How should I dissolve the peptides?
The solubility of a peptide is dependent mainly on its polarity. The following are common solvent use to dissolve the peptide.
| Type of Synthetic Peptide | Solvent |
| 1. Acidic peptides | Basic buffer |
| 2. Basic peptides | Acidic solutions |
| 3. Hydrophobic peptides & neutral peptides (contain large number of hydrophobic or polar uncharged amino acids) | DMSO, DMF, acetic acid, acetonitrile, methanol, propanol, or isopropanol, and then diluted using water. |
[Note 1: For (3), dissolve in small amount of the suggested organic solvent and dilute using water.]
[Note 2: DMSO should not be used with peptides that methionine or free cysteine because it might oxidize the side-chain.]
Thus, it is best to first solubilize a small aliquot of the peptide, rather than the entire peptide. It is strongly recommended to test several different solvents until the appropriate one is found. If the peptides persist as visible particles, sonication can be used to break down the lumps of solid peptide to small particles and vigorously stirs the solution to enhance solubility.
a. First, assign value of -1 to each acidic residue. Next, assign a value of +1 to each basic residue and then calculate the overall charge of the peptide. (refer to table below)
| Charge of Peptide | Amino Acid Residue |
| Positive (+) | K, R, H, and the N-terminus |
| Negative (-) | D, E, and the C-terminus |
| Hydrophobic uncharged residues | F, I, L, M, V, W, and Y |
b. If the overall charge of the peptide is a positive value, the peptide is basic. Initially, you may try to dissolve the peptide in water. If the peptide still refused to dissolve, try to dissolve the peptide with 10-25% of acetic acid. If the above suggested methods still fail, then add TFA (10 to 50uL) to solubilize the peptide and dilute with distilled water to your desired concentration.
c. If the overall charge of the peptide is a negative value, the peptide is acidic. For acidic peptide, it might be soluble in PBS (pH7.4). If the peptide does not dissolve, add a small amount of basic solvent like 0.1M ammonium bicarbonate to solubilize the peptide and then add distilled water to your desired concentration.
[Note: Peptide that contain free cysteines should be reconstituted in de-gassed acidic buffers because thiol moieties will be oxidized rapidly to disulfides at pH>7.]
d. If the overall charge of the peptide is zero, the peptide is neutral. For neutral peptide, it might be soluble in organic solvent such as acetonitrile, methanol or isopropanol.
[Note 1: For very hydrophobic peptides, try to add a small amount of DMSO and then dilute the solution with distilled water to your desired concentration.]

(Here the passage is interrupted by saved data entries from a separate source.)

(* ===== verification/ScopeOpsSample.v ===== *)
(** * A scope slot used again

    A full table of scopes in which one child is fenced, retired and collected for
    another: what the reuse of its slot leaves behind. *)

From S2P Require Import Prelude Abi AbiWire Obj Scope ScopeProofs Ctrl Frame FrameProofs Objects Machine CapOps.
From S2P Require Import Thread Ipc Events ScopeOps ScopeOpsProofs.

#[local] Open Scope N_scope.

Definition settled_in {S A} (s : S) (o : out S A) : S := match o with Done _ s' => s' | Fail _ s' => s' | Panic => s end.
Definition answer {S A} (o : out S A) : option (Z + A) :=
  match o with Done a _ => Some (inr a) | Fail e _ => Some (inl e) | Panic => None end.

(** A root, 22 children of it, and a free slot. *)
Definition crowded_scopes : Scopes :=
  sample_scopes <| scopes := [sample_scope NO_SCOPE 0 (sample_limits 10)] ++
                             replicate 22 (sample_scope 0 1 (sample_limits 3)) ++ [Scope.empty] |>.
Definition outside : Domain := Domain.empty <| dom_state := DomainState.Runnable |> <| dom_id := 1 |>.
Definition inside : Domain := outside <| dom_id := 2 |> <| dom_owner_scope := 23 |>.
Definition crowded : Machine :=
  (Machine.new crowded_scopes) <| m_domains ::= λ l, <[0 := outside]> (<[1 := inside]> l) |>
    <| m_memory := Some sample_pool |>
    <| m_memories ::= alter (λ o, o <| mo_state := memobj.Mutable |> <| mo_generation := 1 |>) 0 |>.
Definition page : ObjRef := mkObjRef Obj.Memory 0 1.
Definition ctx_of (domain : N) (object : ObjRef) (grant : N) : Ctx :=
  mkCtx domain 8 0 0 0 0 5 (mkResolved 0 object grant (rights_mask (obj_kind object)) 0).
Definition child_request : ScopeCreateRequest :=
  mkScopeCreateRequest (mkScopeLimits 10 50 4000000 3 1000000 4 0) (replicate 16 0).

(** The supervisor makes the last scope. *)
Definition made : Machine := settled_in crowded (create_child (ctx_of 0 (mkObjRef Obj.Scope 0 0) 0) child_request crowded).
(** A domain of it, given a page of the root's, derives from it and passes a copy out. *)
Definition given : Machine :=
  let m := settled_in made (grant_alloc 0 NO_GRANT page (rights_mask Obj.Memory) 0 None 0 made) in
  settled_in m (cap_install 1 page 1 None m).
Definition derived : Machine :=
  settled_in given (CapOps.derive (ctx_of 1 page 1) (mkDeriveRequest right.MEMORY_READ 0 0 0) given).
Definition passed : Machine := settled_in derived (cap_install 0 page 2 None derived).
Definition passed_handle : N := handle 1 1.
Definition uses (m : Machine) : option (Z + N) :=
  match resolve 0 passed_handle object_type.MEMORY right.MEMORY_READ 6 m with
  | Done cap _ => Some (inr (rs_rights cap))
  | Fail e _ => Some (inl e)
  | Panic => None
  end.

(** The scope is fenced, its domain stops, it is retired, and its handle closed. *)
Definition closed : Machine :=
  let k := mkKernel passed (replicate (N.to_nat MAX_THREADS) ThreadCell.empty) [] in
  kn_machine (settled_in k (ScopeOps.fence (ctx_of 0 (mkObjRef Obj.Scope 23 1) 0) 7 k)).
Definition left : Machine :=
  foldl (λ m slot, settled_in m (cap_release_slot 1 slot m)) closed (range 0 4).
Definition retired_ : Machine :=
  let m := settled_in left (retire (ctx_of 0 (mkObjRef Obj.Scope 23 1) 0) 8 left) in
  settled_in m (cap_release_slot 0 0 m).
Definition replaced : Machine :=
  settled_in retired_ (create_child (ctx_of 0 (mkObjRef Obj.Scope 0 0) 0) child_request retired_).

(** A fence does not outlast the slot of the scope it closed. The copy the closed
    scope's domain passed out works, is refused from the fence on, through retirement,
    and works again once the slot is given to another scope: a grant names the scope
    that pays for it by its slot, without a generation. *)
Lemma reused_scope_reopens_lineage :
  uses passed = Some (inr right.MEMORY_READ) ∧ uses closed = Some (inl status.SCOPE_CLOSED) ∧
  uses retired_ = Some (inl status.SCOPE_CLOSED) ∧ uses replaced = Some (inr right.MEMORY_READ).
Proof. by vm_compute. Qed.

(** The metadata object a child scope is charged for is never given back: made, fenced,
    retired, its handle closed and its slot collected, the parent still holds the charge
    with no capability left. *)
Definition emptied : Machine :=
  let k := mkKernel made (replicate (N.to_nat MAX_THREADS) ThreadCell.empty) [] in
  let m := kn_machine (settled_in k (ScopeOps.fence (ctx_of 0 (mkObjRef Obj.Scope 23 1) 0) 7 k)) in
  let m := settled_in m (retire (ctx_of 0 (mkObjRef Obj.Scope 23 1) 0) 8 m) in
  settled_in m (cap_release_slot 0 0 m).
Lemma child_charge_is_kept :
  (sc_metadata <$> scopes (m_scopes crowded) !! 0) = Some 0 ∧
  answer (collect_retired 23 emptied) = Some (inr true) ∧
  let m := settled_in emptied (collect_retired 23 emptied) in
  (sc_metadata <$> scopes (m_scopes m) !! 0) = Some 1 ∧
  forallb (λ g, negb (g_used g)) (m_grants m) = true ∧
  forallb (λ d, forallb (λ e, negb (cap_live e)) (slots (dom_caps d))) (m_domains m) = true.
Proof. by vm_compute. Qed.

(** A scope to retire: drained, with a signal of its own that the supervisor holds. *)
Definition its_signal : ObjRef := mkObjRef Obj.Signal 0 1.
Definition drained_ : Machine :=
  let m := left <| m_signals ::= <[0 := Signal.empty <| sig_used := true |> <| sig_generation := 1 |> <| sig_owner_scope := 23 |>]> |> in
  let m := settled_in m (grant_alloc 0 NO_GRANT its_signal (rights_mask Obj.Signal) 0 None 0 m) in
  settled_in m (cap_install 0 its_signal 3 None m).
Definition closing : Ctx := ctx_of 0 (mkObjRef Obj.Scope 23 1) 0.
Definition names_it (m : Machine) : bool :=
  existsb (λ d, existsb (λ e, cap_live e && bool_decide (cap_object e = its_signal)) (slots (dom_caps d))) (m_domains m).
Definition is_sized (m : Machine) : bool :=
  forallb (λ d, bool_decide (tlen (slots (dom_caps d)) = MAX_CAPS)) (m_domains m) &&
  bool_decide (tlen (m_memories m) = MAX_MEMORY_OBJECTS) && bool_decide (tlen (m_endpoint_ids m) = MAX_ENDPOINTS) &&
  bool_decide (tlen (m_signals m) = MAX_SIGNALS) && bool_decide (tlen (m_timers m) = MAX_TIMERS).
Lemma sized_computed m : is_sized m = true → sized m.
Proof.
  unfold is_sized. rewrite !andb_true_iff, !bool_decide_eq_true, forallb_forall. intros ((((H1 & H2) & H3) & H4) & H5).
  split; [|done..]. intros d D HD. apply (bool_decide_eq_true (_ = _)), H1, list_elem_of_In. by eapply list_elem_of_lookup_2.
Qed.
Lemma child_spec safe owner n H root T s parent p slot user :
  tree root T (pg_words s) → (∀ f, is_Some (T !! f) → H f) → kept owner (more n 1) H (pg_pool s) →
  T !! parent = Some p → (length p < 3)%nat → under p slot = true →
  match child safe parent slot user owner s with
  | Go f s' => ∃ T', grown owner n H root T T' s s' ∧ T' !! f = Some (p ++ [slot]) ∧ linked (pg_words s') parent slot f ∧
      ∀ g k, is_Some (T !! g) → (g, k) ≠ (parent, slot) → load_entry (pg_words s') g k = load_entry (pg_words s) g k
  | Early e s' => pg_words s' = pg_words s ∧ kept owner n H (pg_pool s') ∧
      (e = OutOfMemory ∧ exhausted (pg_pool s') ∨
       e = LargePageInTheWay ∧ has PRESENT (load_entry (pg_words s) parent slot) = true ∧ has HUGE (load_entry (pg_words s) parent slot) = true)
  | Bad _ => n = None
  end.
Proof.
  intros Htr HH Hk Hp Hl Hun. unfold child, entry_at, bind_act at 1, ask. cbv beta iota.
  set (e := load_entry (pg_words s) parent slot). destruct (has PRESENT e) eqn:Hpe.
  - unfold bind_act, return_if. destruct (has HUGE e) eqn:Hhe; cbn [early go set_entry Effects.change pg_words].
    { split; [done|]. split; [by apply (kept_less _ n 1 H); [auto|]|]. by right. }
    set (e1 := N.lor (if user then N.lor e USER else e) WRITABLE).
    assert (interior e = true) as Hi by (unfold interior; by rewrite Hpe, Hhe).
    assert (interior e1 = true) as Hi1 by (unfold e1; destruct user; by rewrite !interior_flag by done).
    assert (frame_of e1 = frame_of e) as Hf1 by (unfold e1; destruct user; by rewrite !frame_of_flag by done).
    pose proof (tr_child _ _ _ Htr parent p slot Hp Hl Hun Hi) as HT. fold e in HT.
    set (s' := s <| pg_words ::= store_entry parent slot e1 |>).
    assert (load_entry (pg_words s') parent slot = e1) as Hload by (cbn; rewrite load_store; by rewrite decide_True).
    assert (∀ g k, is_Some (T !! g) → (g, k) ≠ (parent, slot) → load_entry (pg_words s') g k = load_entry (pg_words s) g k) as Helse.
    { intros g k _ Hne. cbn. rewrite load_store, decide_False; [done|]. intros [-> ->]. by apply Hne. }
    exists T. rewrite Hf1. split; [split|].
    + done.
    + apply (tree_link root T (pg_words s) parent p); [done..|]. intros _ _. by rewrite Hf1.
    + apply (kept_less _ n 1 H); [intros g [?|?]; auto|exact Hk].
    + auto.
    + intros g k Hg. cbn. rewrite load_store, decide_False; [done|]. intros [<- _]. congruence.
    + intros va Hv. eapply translate_agree; [done|done|lia|apply (tr_root _ _ _ Htr)|]. intros g k Hk3 Hg.
      destruct (unchanged_elsewhere T _ (pg_words s') parent slot p Hp Helse va g k Hk3 Hg) as [?|(-> & Hs & -> & _)]; [done|].
      right. left. rewrite Hs, Hload. split_and!; [lia|done..].
    + split; [exact HT|]. split; [|exact Helse]. split; by rewrite Hload.
  - pose proof (alloc_zeroed_spec safe owner n H s Hk) as Hal. unfold bind_act.
    destruct (alloc_zeroed safe owner s) as [f s1|err s1|s1]; [|by destruct Hal as (-> & ? & ? & ?); auto 10|done].
    destruct Hal as (HnH & Hnf & Hw & Hk1). assert (T !! f = None) as HT by (apply eq_None_not_Some; auto).
    cbn [go set_entry Effects.change pg_words].
    set (flags := if user then N.lor (N.lor PRESENT WRITABLE) USER else N.lor PRESENT WRITABLE).
    set (e1 := N.lor f flags).
    assert (interior e1 = true) as Hi1 by (apply interior_new; [done|by destruct user..]).
    assert (frame_of e1 = f) as Hf1 by (apply frame_of_named; [done|by destruct user]).
    set (s' := s1 <| pg_words ::= store_entry parent slot e1 |>).
    assert (f ≠ parent) as Hfp by (intros ->; congruence).
    assert (load_entry (pg_words s') parent slot = e1) as Hload by (cbn; rewrite load_store; by rewrite decide_True).
    assert (∀ g k, is_Some (T !! g) → (g, k) ≠ (parent, slot) → load_entry (pg_words s') g k = load_entry (pg_words s) g k) as Helse.
    { intros g k [q Hg] Hne. cbn. rewrite load_store, decide_False by (intros [-> ->]; by apply Hne).
      rewrite Hw, load_zeroed, decide_False; [done|]. intros ->. congruence. }
    exists (<[f := p ++ [slot]]> T). split; [split|].
    + by apply insert_subseteq.
    + apply (tree_link _ _ _ parent p); [rewrite Hw; by apply tree_fresh|by rewrite lookup_insert_ne|].
      intros _ _. by rewrite Hf1, lookup_insert_eq.
    + eapply kept_part with (2 := Hk1). intros g [?|[q Hg]]; [by left|].
      destruct (decide (g = f)) as [->|Hne]; [by right|]. rewrite lookup_insert_ne in Hg by done. left. apply HH. by eexists.
    + intros g [q Hg]. destruct (decide (g = f)) as [->|Hne]; [by right|]. rewrite lookup_insert_ne in Hg by done. left. by eexists.
    + intros g k Hg. destruct (decide (g = f)) as [->|Hne]; [by rewrite lookup_insert_eq in Hg|].
      rewrite lookup_insert_ne in Hg by done. cbn. rewrite load_store, decide_False by (intros [<- _]; congruence).
      by rewrite Hw, load_zeroed, decide_False.
    + intros va Hv. eapply translate_agree; [done|done|lia|apply (tr_root _ _ _ Htr)|]. intros g k Hk3 Hg.
      destruct (unchanged_elsewhere T _ (pg_words s') parent slot p Hp Helse va g k Hk3 Hg) as [?|(-> & Hs & -> & _)]; [done|].
      right. right. rewrite Hs, Hload. fold e. split_and!; [lia|done..|]. intros k. rewrite Hf1. cbn.
      rewrite load_store, decide_False by (intros [-> _]; congruence). by rewrite Hw, load_zeroed, decide_True.
    + split; [by rewrite lookup_insert_eq|]. split; [|exact Helse]. split; by rewrite Hload.
Qed.

(** ** The walk down *)

Lemma linked_descend w n f g va :
  linked w f (index va (N.of_nat (S n))) g → descend w (S n) f va = descend w n g va.
Proof. intros [[Hp Hh]%interior_present <-]. cbn [descend]. by rewrite Hp, Hh. Qed.
Lemma linked_translate w n f g va :
  linked w f (index va (N.of_nat (S n))) g → translate_from w (S n) f va = translate_from w n g va.
Proof. intros [[Hp Hh]%interior_present <-]. cbn [translate_from]. by rewrite Hp, Hh. Qed.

[Note 2: For Cys-containing peptides, use DMF instead of DMSO, whereas for the peptides that tend to aggregate, add 6M guanidine, HCI or 8M urea and then dilute to the desired concentration.]
What are the quality control assurances on our synthetic peptides?
All peptides synthesized are provided with QC report, which includes HPLC or ESI Mass Spectrometry chromatograms to ensure purity and mass spectral analysis to confirm identity.